Raw data:
::::::
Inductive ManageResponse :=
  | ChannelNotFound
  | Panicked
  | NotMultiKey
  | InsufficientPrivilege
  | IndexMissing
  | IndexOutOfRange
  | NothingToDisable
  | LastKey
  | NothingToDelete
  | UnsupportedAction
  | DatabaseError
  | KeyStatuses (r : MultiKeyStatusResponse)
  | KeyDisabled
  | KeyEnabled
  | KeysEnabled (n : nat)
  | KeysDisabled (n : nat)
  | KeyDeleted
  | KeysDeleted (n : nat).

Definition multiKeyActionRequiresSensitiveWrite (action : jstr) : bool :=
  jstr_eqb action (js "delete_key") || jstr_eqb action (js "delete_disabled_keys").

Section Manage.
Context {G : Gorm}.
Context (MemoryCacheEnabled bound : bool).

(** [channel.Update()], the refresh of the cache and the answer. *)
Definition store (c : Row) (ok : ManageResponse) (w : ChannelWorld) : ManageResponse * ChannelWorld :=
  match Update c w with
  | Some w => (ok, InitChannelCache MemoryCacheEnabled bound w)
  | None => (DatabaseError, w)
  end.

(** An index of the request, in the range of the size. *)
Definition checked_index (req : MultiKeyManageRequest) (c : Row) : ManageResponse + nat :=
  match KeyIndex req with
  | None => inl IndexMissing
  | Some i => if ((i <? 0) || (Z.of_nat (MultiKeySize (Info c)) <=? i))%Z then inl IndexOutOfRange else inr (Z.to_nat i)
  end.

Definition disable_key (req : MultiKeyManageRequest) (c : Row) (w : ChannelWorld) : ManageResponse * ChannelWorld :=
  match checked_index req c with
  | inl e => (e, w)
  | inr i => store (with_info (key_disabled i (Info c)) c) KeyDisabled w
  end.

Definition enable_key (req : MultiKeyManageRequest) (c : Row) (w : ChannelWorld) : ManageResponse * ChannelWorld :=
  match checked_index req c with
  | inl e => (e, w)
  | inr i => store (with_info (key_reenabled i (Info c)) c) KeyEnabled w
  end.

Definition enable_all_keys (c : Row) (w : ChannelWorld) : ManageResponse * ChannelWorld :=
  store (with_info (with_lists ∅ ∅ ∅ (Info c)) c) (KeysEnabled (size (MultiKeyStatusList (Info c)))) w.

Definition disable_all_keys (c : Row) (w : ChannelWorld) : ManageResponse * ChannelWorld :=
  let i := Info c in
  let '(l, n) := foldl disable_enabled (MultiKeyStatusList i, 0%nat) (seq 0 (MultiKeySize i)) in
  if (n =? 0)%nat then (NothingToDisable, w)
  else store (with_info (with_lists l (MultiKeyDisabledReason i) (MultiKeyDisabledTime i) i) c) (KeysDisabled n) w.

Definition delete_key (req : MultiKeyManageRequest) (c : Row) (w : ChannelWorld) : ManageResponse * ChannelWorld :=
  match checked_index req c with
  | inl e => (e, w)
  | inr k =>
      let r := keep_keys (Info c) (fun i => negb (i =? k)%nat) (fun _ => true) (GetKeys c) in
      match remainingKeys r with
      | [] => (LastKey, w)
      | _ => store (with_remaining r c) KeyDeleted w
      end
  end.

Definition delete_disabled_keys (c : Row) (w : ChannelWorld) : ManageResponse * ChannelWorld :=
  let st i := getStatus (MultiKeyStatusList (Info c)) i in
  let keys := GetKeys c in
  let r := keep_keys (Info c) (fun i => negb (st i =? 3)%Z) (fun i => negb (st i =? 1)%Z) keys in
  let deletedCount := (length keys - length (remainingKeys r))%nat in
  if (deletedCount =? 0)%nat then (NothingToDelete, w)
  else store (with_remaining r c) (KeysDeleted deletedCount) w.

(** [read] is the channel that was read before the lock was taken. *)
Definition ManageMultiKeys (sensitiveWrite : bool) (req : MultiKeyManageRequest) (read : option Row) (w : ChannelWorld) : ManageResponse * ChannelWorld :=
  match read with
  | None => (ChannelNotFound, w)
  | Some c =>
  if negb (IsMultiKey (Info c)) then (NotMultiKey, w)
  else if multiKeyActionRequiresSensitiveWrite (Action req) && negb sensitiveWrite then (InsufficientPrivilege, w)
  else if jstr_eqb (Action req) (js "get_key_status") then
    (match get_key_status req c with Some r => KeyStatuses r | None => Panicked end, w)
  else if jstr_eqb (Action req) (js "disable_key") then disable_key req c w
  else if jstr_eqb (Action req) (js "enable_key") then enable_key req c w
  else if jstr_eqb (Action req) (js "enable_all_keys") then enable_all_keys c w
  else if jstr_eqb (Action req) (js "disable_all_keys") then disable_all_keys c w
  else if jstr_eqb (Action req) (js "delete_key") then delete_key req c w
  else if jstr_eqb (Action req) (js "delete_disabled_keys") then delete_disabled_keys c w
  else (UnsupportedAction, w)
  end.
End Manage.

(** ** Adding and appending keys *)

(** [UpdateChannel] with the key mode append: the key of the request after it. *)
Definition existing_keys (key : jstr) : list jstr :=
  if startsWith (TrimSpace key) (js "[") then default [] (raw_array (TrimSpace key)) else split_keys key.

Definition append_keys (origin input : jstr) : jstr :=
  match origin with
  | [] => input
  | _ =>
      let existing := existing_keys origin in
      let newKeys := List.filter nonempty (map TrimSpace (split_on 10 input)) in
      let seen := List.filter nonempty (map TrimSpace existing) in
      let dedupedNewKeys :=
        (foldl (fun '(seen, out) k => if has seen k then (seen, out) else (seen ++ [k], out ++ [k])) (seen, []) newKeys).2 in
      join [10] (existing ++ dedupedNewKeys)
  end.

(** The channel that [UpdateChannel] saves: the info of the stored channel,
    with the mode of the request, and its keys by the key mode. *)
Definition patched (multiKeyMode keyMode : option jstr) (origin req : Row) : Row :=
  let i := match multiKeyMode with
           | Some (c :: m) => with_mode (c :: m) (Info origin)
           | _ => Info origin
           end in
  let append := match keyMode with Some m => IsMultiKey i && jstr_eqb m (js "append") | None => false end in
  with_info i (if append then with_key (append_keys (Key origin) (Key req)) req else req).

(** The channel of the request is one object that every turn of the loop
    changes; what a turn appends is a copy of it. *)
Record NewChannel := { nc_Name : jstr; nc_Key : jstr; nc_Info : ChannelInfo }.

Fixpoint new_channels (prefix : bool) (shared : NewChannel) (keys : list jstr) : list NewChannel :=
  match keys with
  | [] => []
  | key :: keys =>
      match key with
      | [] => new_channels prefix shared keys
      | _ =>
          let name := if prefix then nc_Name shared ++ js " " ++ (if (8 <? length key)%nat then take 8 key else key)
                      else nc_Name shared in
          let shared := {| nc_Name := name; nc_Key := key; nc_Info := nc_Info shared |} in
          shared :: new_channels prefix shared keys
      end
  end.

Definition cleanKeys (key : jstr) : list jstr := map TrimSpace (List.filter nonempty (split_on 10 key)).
::::::
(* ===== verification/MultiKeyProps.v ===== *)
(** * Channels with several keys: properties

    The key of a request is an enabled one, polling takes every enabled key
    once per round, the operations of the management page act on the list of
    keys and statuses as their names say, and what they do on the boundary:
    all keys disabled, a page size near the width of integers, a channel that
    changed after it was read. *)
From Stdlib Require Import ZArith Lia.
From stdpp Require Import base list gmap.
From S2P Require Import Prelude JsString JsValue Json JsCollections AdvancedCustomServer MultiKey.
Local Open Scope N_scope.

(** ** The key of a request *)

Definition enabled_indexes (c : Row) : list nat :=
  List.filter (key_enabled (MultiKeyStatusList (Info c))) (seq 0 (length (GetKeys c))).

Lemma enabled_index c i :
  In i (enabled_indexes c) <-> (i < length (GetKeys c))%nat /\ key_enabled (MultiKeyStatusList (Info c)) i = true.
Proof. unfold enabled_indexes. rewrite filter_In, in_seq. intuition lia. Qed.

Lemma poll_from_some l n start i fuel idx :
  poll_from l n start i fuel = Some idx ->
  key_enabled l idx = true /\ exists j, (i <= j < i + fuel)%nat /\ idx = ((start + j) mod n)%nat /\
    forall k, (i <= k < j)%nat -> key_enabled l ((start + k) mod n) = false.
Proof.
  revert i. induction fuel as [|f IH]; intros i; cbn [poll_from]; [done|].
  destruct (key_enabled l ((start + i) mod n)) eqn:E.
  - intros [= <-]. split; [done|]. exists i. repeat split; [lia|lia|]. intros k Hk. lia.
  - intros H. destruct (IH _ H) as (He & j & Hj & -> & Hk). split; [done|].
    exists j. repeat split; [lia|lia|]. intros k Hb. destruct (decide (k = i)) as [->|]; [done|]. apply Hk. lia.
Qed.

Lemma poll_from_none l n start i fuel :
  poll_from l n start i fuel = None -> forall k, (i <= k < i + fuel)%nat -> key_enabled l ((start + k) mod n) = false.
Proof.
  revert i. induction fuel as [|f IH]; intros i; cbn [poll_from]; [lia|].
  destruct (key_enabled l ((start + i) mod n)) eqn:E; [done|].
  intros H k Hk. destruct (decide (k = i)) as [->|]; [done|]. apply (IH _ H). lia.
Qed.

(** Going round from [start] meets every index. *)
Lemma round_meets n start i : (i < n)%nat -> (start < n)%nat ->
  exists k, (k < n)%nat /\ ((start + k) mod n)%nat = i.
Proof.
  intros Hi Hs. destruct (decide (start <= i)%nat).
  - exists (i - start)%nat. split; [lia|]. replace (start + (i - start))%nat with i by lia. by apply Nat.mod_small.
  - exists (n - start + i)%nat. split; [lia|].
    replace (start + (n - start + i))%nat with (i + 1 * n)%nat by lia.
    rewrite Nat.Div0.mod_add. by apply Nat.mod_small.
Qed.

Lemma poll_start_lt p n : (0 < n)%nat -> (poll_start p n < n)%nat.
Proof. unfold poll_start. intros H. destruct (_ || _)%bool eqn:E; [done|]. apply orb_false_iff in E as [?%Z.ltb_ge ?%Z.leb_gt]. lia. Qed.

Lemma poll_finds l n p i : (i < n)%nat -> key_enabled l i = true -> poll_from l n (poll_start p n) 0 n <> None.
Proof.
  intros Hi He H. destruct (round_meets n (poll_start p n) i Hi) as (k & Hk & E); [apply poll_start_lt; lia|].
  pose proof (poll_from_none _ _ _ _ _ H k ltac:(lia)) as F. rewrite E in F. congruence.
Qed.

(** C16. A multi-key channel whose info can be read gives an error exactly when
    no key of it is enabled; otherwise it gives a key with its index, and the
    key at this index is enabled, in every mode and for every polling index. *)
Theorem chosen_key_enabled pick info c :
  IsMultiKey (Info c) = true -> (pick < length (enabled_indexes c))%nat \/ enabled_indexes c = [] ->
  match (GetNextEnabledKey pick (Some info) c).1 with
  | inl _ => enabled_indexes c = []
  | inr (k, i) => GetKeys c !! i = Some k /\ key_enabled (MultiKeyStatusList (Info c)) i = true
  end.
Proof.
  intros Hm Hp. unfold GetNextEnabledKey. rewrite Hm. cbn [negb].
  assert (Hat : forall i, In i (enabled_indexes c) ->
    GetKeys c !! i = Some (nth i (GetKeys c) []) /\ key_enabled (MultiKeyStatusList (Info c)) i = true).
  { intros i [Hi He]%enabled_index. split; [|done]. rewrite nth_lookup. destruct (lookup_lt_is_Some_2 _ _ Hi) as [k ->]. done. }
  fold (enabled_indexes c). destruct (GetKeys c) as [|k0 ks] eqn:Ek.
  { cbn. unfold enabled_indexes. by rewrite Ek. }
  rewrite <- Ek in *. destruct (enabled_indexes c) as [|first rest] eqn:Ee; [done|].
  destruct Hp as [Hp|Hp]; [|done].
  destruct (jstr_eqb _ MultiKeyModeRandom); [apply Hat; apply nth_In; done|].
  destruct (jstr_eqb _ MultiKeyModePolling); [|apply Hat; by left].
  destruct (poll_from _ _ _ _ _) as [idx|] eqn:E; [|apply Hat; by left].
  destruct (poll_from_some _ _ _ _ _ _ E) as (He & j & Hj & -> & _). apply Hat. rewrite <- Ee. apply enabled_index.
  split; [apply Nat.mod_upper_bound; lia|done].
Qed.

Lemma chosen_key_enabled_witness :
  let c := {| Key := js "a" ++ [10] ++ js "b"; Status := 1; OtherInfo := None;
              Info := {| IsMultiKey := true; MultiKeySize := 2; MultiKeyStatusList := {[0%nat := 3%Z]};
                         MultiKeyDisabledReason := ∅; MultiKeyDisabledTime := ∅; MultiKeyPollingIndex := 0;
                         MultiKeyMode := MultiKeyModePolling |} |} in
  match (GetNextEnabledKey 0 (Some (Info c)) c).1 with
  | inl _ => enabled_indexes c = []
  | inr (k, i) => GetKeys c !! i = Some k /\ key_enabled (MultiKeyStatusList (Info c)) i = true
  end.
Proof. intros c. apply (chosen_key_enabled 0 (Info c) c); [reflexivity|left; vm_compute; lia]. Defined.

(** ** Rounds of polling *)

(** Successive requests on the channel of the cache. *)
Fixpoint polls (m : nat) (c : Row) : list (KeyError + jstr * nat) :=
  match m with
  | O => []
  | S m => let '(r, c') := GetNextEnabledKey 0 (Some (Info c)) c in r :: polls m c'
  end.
::::::
Action item: Which lines hold the word "IndexOutOfRange"? Copy each of them from the records.

Result for this task:
  | IndexOutOfRange
  | Some i => if ((i <? 0) || (Z.of_nat (MultiKeySize (Info c)) <=? i))%Z then inl IndexOutOfRange else inr (Z.to_nat i)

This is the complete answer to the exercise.